Hemoglobin levels are inversely correlated with HbA1c levels in study population.

Vitamin D levels are inversely correlation with HbA1c levels. As Vitamin D levels are decreasing HbA1c values are increasing.


  Discussion Top


In the present study we confirmed a significant inverse correlation between HbA1C and serum vitamin D level in both male (r = −0.5) and female (r = −0.4). The study findings that a high vitamin D status protects against diabetes in anemic patients as we got negative correlation which was significant in both male and female patients. In this regard, the need to identify the required daily intake of vitamin D should include the possible effect on reducing the risk of type 2 diabetes.

Thereby suggesting a protective role of vitamin D against the development of the disease, as suggested previously by Knekt P. [21]

This study demonstrates a prevalence and risk of anemia in individuals with D deficiency compared with those with normal D levels.

Cross-sectional study of 10,410 children and adolescents ages 1-21 years from the 2001-2006 National Health and Nutrition Examination Survey in USA shows Kids with vitamin D levels below 30 ng/ml were nearly twice as likely to have anemia as those with normal vitamin D levels. [22]

Vitamin D appears to be associated with anemia, one possibility is that vitamin modulates the level of systemic cytokine production thus reducing the inflammatory milieu that leads to anemia of chronic disease. Both in vivo and in vitro studies have demonstrated that calcitriol (1, 25 hydroxyvitamin D) reduces cytokine production. [18]

Another possible mechanism is that vitamin D directly stimulates erythroid precursors. Vitamin D receptors have been discovered in numerous non-renal target tissues including the bone marrow. [17] Normalizing tissue vitD25 levels may provide an adequate substrate for local tissue production of 1, 25 hydroxyvitamin D [25(OH) D] in hematopoietic tissues via extra-renal tissue activity of the 1alphahydroxylaseenzyme. Hematons (the buffy coat of bone marrow containing erythroid precursors, fibroblast, endothelial cells, lipid laden cells and macrophages) have been demonstrated to contain significantly higher concentrations of 1, 25-hydroxyvitamin D levels than bone marrow. [23]
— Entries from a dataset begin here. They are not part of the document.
(* ===== verification/InterpolationSetup.v ===== *)
(** * Set-ups of interpolation and rendering
    (misc/simulation/interpolation/interpolationrenderingsetup.h, .cpp, interpolationsetupprovider.h, .cpp)

    The global set-up holds the restrictions of rendering; a callsign may have a
    set-up of its own, kept only while it differs from the global one.  The
    provider tells when it changed something. *)

From S2P Require Export AirspaceSnapshot.
From S2P Require Import QtReference.

Open Scope Z_scope.

Abbreviation CAngle := (CPhysicalQuantity CAngleUnit).

(** ** The values *)

(** The modes, as the integer they are kept as. *)
Definition Spline : Z := 0.
Definition Linear : Z := 1.
Record CInterpolationAndRenderingSetupBase := mkSetupBase {
  m_logInterpolation : bool; m_simulatorDebugMessages : bool; m_forceFullInterpolation : bool;
  m_enabledAircraftParts : bool; m_sendGndToSim : bool; m_fixSceneryOffset : bool;
  m_interpolatorMode : Z; m_pitchOnGround : CAngle }.
Definition CInterpolationAndRenderingSetupBase_default : CInterpolationAndRenderingSetupBase :=
  mkSetupBase false false false true true false Spline PQ.null.

Definition InfiniteAircraft : Z := 100.
Record CInterpolationAndRenderingSetupGlobal := mkGlobal {
  globalBase : CInterpolationAndRenderingSetupBase; m_maxRenderedAircraft : Z; m_maxRenderedDistance : CLength }.
Definition CInterpolationAndRenderingSetupGlobal_default : CInterpolationAndRenderingSetupGlobal :=
  mkGlobal CInterpolationAndRenderingSetupBase_default InfiniteAircraft PQ.null.
Record CInterpolationAndRenderingSetupPerCallsign := mkPerCallsign {
  callsignBase : CInterpolationAndRenderingSetupBase; setup_callsign : CCallsign }.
Alemzadeh et al., found a significant relationship between 25(OH) D and HbA1c in Caucasians but not in African Americans. [24] This study concluded that the association between vitamin D status and HbA1c is age dependent. These studies may also reflect a role of ethnicity in this relationship.

Vitamin D has been shown to have a role in insulin production, secretion and insulin resistance. In recent years it has become apparent that for optimal functioning of many organs and tissues throughout the body adequate levels of Vitamin D is also important. Vitamin D receptors are identified in heart, smooth muscle, islets cells of pancreas which secretes insulin and immune cells. It has been also demonstrated that Islets cells of pancreas and immune cells possesses 1 α hydroxylase enzyme required for synthesis of vitamin D, vitamin D receptor and vitamin D dependent calcium binding proteins suggesting an important role of vitamin D in insulin secretion.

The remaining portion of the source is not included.